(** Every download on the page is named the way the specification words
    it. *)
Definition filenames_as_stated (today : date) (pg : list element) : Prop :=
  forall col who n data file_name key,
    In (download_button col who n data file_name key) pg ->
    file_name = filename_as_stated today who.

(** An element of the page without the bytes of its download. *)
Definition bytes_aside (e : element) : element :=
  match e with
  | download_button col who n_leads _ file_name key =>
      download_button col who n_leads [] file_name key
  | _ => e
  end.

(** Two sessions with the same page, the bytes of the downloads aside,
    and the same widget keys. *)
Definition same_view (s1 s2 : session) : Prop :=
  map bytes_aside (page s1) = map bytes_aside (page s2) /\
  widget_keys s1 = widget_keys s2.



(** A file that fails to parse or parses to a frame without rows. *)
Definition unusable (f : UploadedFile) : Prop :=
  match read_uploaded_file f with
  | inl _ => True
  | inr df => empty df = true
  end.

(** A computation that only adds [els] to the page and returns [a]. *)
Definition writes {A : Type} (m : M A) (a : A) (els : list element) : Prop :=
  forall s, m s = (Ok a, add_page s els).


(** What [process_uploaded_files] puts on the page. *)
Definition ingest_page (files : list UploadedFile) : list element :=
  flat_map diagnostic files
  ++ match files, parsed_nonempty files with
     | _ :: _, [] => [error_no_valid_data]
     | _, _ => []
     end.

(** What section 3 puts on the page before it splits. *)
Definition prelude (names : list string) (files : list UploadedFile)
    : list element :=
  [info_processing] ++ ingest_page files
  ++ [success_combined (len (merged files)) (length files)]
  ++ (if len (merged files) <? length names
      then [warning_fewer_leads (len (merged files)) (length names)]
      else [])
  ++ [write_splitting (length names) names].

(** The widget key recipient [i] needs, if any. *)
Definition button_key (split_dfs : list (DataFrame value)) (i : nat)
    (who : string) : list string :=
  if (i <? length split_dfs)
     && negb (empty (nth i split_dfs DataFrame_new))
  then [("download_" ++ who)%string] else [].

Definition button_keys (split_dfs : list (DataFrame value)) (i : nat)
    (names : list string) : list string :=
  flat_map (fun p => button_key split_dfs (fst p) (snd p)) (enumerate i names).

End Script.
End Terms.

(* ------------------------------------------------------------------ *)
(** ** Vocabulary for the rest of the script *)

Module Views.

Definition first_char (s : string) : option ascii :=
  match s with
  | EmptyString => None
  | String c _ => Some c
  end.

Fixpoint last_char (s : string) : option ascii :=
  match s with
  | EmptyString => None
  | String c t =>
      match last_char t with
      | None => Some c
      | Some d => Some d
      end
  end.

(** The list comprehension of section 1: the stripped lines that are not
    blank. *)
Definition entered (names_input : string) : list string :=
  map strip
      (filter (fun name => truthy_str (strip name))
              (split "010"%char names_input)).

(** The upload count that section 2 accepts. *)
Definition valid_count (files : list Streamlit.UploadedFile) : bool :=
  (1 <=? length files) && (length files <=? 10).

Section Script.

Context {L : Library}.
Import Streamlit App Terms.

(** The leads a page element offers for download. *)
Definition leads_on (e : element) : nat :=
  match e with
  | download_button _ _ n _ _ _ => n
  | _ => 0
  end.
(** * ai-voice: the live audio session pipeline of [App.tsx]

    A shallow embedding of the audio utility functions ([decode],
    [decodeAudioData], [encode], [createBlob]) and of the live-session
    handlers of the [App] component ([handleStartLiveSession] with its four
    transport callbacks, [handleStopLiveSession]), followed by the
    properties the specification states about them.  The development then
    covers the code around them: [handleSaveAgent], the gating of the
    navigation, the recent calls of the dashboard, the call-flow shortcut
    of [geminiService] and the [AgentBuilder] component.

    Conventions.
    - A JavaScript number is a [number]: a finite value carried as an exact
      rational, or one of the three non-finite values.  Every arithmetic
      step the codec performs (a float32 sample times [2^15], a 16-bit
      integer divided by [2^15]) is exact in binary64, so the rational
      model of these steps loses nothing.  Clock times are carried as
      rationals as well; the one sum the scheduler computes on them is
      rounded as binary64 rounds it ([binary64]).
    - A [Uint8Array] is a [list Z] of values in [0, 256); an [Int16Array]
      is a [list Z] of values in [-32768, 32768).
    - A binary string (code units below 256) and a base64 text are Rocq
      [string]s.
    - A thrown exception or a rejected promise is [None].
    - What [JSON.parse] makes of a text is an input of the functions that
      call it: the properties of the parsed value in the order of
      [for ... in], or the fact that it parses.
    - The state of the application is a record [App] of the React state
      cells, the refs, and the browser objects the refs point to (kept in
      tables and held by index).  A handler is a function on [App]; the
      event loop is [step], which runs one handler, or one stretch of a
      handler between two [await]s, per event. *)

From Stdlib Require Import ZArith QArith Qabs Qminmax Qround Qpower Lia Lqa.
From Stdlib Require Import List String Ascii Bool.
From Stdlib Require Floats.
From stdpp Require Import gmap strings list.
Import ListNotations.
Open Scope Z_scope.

- _Work instructions_:
Tell how many lines of the data above hold the string "today". Give only the number.

- _Expected output_:
2